Come ampiamente previsto il nucleo di aria molto fredda, d’estrazione polare continentale, responsabile delle abbondanti nevicate cadute nei giorni scorsi sulla Turchia, dopo essersi versato, tramite l’Egeo, sul mar di Levante, aggirando a sud l’ostacolo orografico dell’altopiano Anatolico, si è propagato alle coste dell’Asia minore, portando freddo e nevicate fino a bassa quota fra Siria, Libano, Israele e Palestina.

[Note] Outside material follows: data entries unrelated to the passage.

(** What one event does, whatever the state: how the visibility moves, which
    callbacks are called, what happens to the stored layout, and how many
    measurements are requested against the timers that are left. *)
Lemma dispatch_facts (env : Env) (props : IProps) (ev : Event) (s : State) :
  exists s' out,
    dispatch env props ev s = Ok tt s' out
    /\ isVisible s' = xorb (isVisible s) (Nat.odd (count is_setVisible out))
    /\ count is_setVisible out <= 1
    /\ count is_onOpen out = b2n (negb (isVisible s) && isVisible s')
    /\ count is_onClose out
       = b2n (isVisible s && negb (isVisible s'))
         + b2n (is_requestClose ev && is_mounted s && isVisible s)
    /\ (is_measureResult ev = false ->
        renderedElementLayout s' = renderedElementLayout s)
    /\ (isVisible s = false ->
        isVisible s' = is_mounted s && opens props ev)
    /\ count is_measure out + timerBudget s'
       <= count is_setVisible out + timerBudget s
    /\ (is_press ev = false -> count is_setVisible out = 0).
Proof.
  destruct ev.
  - (* Mount *)
    destruct s as [v l cur n [] t ts nid et], v; facts_case.
    all: rewrite length_app; cbn; lia.
  - (* Unmount *)
    destruct s as [v l cur n [] t ts nid [timeout|]], v; facts_case.
    all: match goal with
         | |- context [List.filter ?f ?l] =>
             pose proof (List.filter_length_le f l); lia
         end.
  - (* Elapse *)
    destruct (runTimers_frame
                (List.filter (fun tm => due tm <=? now s + ms) (timers s))
                (with_timers
                   (List.filter (fun tm => negb (due tm <=? now s + ms)) (timers s))
                   (with_now (now s + ms) s)))
      as (s' & out & Hrun & Hs' & Ho & Hc & Hv & Hm).
    exists s', (out ++ modalCalls env (isVisible s) (isVisible s')).
    split; [apply dispatch_run, handle_elapse, elapse_run, Hrun|].
    pose proof (List.filter_length (fun tm => due tm <=? now s + ms) (timers s)) as Hlen.
    rewrite Hs'. unfold timerBudget, modalCalls. cbn.
    rewrite !count_app, Ho, Hc, Hv.
    destruct (isVisible s), (lifecycle s), (actionType props);
      cbn; repeat split; lia.
  - (* MeasureResult *)
    destruct s as [v l cur [|n] lc t ts nid et], v; facts_case.
  - destruct s as [v l [tag|] n [] t ts nid et],
      (anchorHandler props AnchorPress) as [[|name]|] eqn:Ha,
      v, (isIOS env) eqn:Hios; facts_case.
  - destruct s as [v l [tag|] n [] t ts nid et],
      (anchorHandler props AnchorLongPress) as [[|name]|] eqn:Ha,
      v, (isIOS env) eqn:Hios; facts_case.
  - destruct s as [v l [tag|] n [] t ts nid et],
      v, (isIOS env) eqn:Hios; facts_case.
  - destruct s as [v l [tag|] n [] t ts nid et], v, (isIOS env) eqn:Hios; facts_case.
Qed.

Lemma run_nil (env : Env) (props : IProps) (s : State) :
  run env props [] s = Ok tt s [].
Proof. reflexivity. Qed.

(** X2: the visibility after any run is the visibility before it, flipped
    once per [setIsVisible] call; and a run without a gesture (timers,
    measurement results, mounting, tearing down, the [Modal]'s request to
    close) calls [setIsVisible] not once and leaves the visibility as it
    was. *)
Theorem run_visibility_parity
    (env : Env) (props : IProps) (evs : list Event) (s : State) :
  exists s' out,
    run env props evs s = Ok tt s' out
    /\ isVisible s' = xorb (isVisible s) (Nat.odd (count is_setVisible out))
    /\ (forallb (fun ev => negb (is_press ev)) evs = true ->
        isVisible s' = isVisible s /\ count is_setVisible out = 0).
Proof.
  revert s. induction evs as [|ev evs IH]; intros s.
  - exists s, []. split; [reflexivity|]. cbn.
    destruct (isVisible s); repeat split.
  - destruct (dispatch_facts env props ev s)
      as (s1 & o1 & Hd & Hv1 & _ & _ & _ & _ & _ & _ & Hquiet1).
    destruct (IH s1) as (s2 & o2 & Hr & Hv2 & Hquiet2).
    exists s2, (o1 ++ o2). rewrite (run_cons _ _ _ _ _ _ _ Hd), Hr.
    split; [reflexivity|].
    assert (Hparity : isVisible s2
                      = xorb (isVisible s) (Nat.odd (count is_setVisible (o1 ++ o2)))).
    { rewrite count_app, Nat.odd_add, Hv2, Hv1.
      destruct (isVisible s), (Nat.odd (count is_setVisible o1)),
               (Nat.odd (count is_setVisible o2)); reflexivity. }
    split; [exact Hparity|].
    cbn [forallb]. intros Hall. apply andb_prop in Hall as [Hev Hall].
    apply negb_true_iff in Hev.
    destruct (Hquiet2 Hall) as [_ Hc2]. specialize (Hquiet1 Hev).
    assert (Hc : count is_setVisible (o1 ++ o2) = 0)
      by (rewrite count_app; lia).
    split; [|exact Hc]. rewrite Hparity, Hc. cbn.
    destruct (isVisible s); reflexivity.
Qed.

(** X1: over any sequence of events, from any state, the calls of [onOpen]
    and [onClose] stay balanced with the visibility: opens plus "visible at
    the start" never exceed closes plus "visible at the end", and the two
    are equal when the [Modal] never asks to be closed. *)
Theorem run_callback_balance
    (env : Env) (props : IProps) (evs : list Event) (s : State) :
  exists s' out,
    run env props evs s = Ok tt s' out
    /\ count is_onOpen out + b2n (isVisible s)
       <= count is_onClose out + b2n (isVisible s')
    /\ (forallb (fun ev => negb (is_requestClose ev)) evs = true ->
        count is_onOpen out + b2n (isVisible s)
        = count is_onClose out + b2n (isVisible s')).
Proof.
  revert s. induction evs as [|ev evs IH]; intros s.
  - exists s, []. cbn. repeat split; lia.
  - destruct (dispatch_facts env props ev s)
      as (s1 & o1 & Hd & _ & _ & Ho1 & Hc1 & _).
    destruct (IH s1) as (s2 & o2 & Hr & Hle & Heq).
    exists s2, (o1 ++ o2). rewrite (run_cons _ _ _ _ _ _ _ Hd), Hr.
    split; [reflexivity|]. rewrite !count_app, Ho1, Hc1. split.
    + destruct (isVisible s), (isVisible s1), (isVisible s2),
        (is_requestClose ev && is_mounted s); cbn in *; lia.
    + cbn [forallb]. intros Hall. apply andb_prop in Hall as [Hev Hall].
      apply negb_true_iff in Hev. rewrite Hev. specialize (Heq Hall).
      destruct (isVisible s), (isVisible s1), (isVisible s2); cbn in *; lia.
Qed.

(** X6: the stored layout changes only when a measurement result arrives:
    presses, timers, mounting, tearing down and the [Modal]'s request to
    close leave it as it is (a toggle asks for a measurement, it does not
    wait for it). *)
Theorem run_layout_only_by_measurement
    (env : Env) (props : IProps) (evs : list Event) (s : State) :
  forallb (fun ev => negb (is_measureResult ev)) evs = true ->
  exists s' out,
    run env props evs s = Ok tt s' out
    /\ renderedElementLayout s' = renderedElementLayout s.
Proof.
  revert s. induction evs as [|ev evs IH]; intros s Hall.
  - exists s, []. split; reflexivity.
  - cbn [forallb] in Hall. apply andb_prop in Hall as [Hev Hall].
    apply negb_true_iff in Hev.
    destruct (dispatch_facts env props ev s)
      as (s1 & o1 & Hd & _ & _ & _ & _ & Hl1 & _).
    destruct (IH s1 Hall) as (s2 & o2 & Hr & Hl2).
    exists s2, (o1 ++ o2). rewrite (run_cons _ _ _ _ _ _ _ Hd), Hr.
    split; [reflexivity|]. rewrite Hl2. apply Hl1, Hev.
Qed.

Una spettacolare nevicata stamattina ha imbiancato pure la città di Gerusalemme che si è svegliata completamente ammantata dalla neve fresca. I campi, i giardini e le alture che circondano la città, ubicata ad oltre 700 metri di altezza, si sono rivestiti di bianco, regalando dei paesaggi a dir poco suggestivi. Purtroppo la nevicata di oggi ha causato anche dei disagi, soprattutto alla circolazione stradale.

Neve Gerusalemme4Nei quartieri orientali della Città Santa si è verificato pure un black out che ha lasciato al buio decine di famiglia. Certo, la neve a Gerusalemme non è così rara come si pensa, difatti la si può vedere una volta ogni due inverni, anche se sono difficili eventi nevosi con accumuli particolarmente abbondanti. L’ultima vera grande nevicata, con accumuli davvero notevoli, che si è abbattuta su Gerusalemme risale alla grande invernata del 1992, quando sulla città cadde più di 1 metro di neve fresca. Quello fu davvero un evento straordinario che paralizzo la città santa delle due grandi religioni monoteiste (Ebraismo e Cristianesimo), terza d’importanza per l’Islam, provocando innumerevoli disagi per svariati giorni. Ma nel 1992 anche nella più asciutta Damasco caddero fino a 20-25 cm di neve fresca, mentre la capitale giordana Amman fu letteralmente sommersa. Come vediamo la neve non è cosi rara, ma spesso bisogna aspettare diversi anni per rivedere le configurazioni bariche che sanno portare i fenomeni nevosi rilevanti. Ogni volta che nevica Gerusalemme si trasforma in una sorta di grande presepio all’aperto, regalando degli scenari davvero unici e suggestivi, nonostante i disagi patiti dagli abitanti.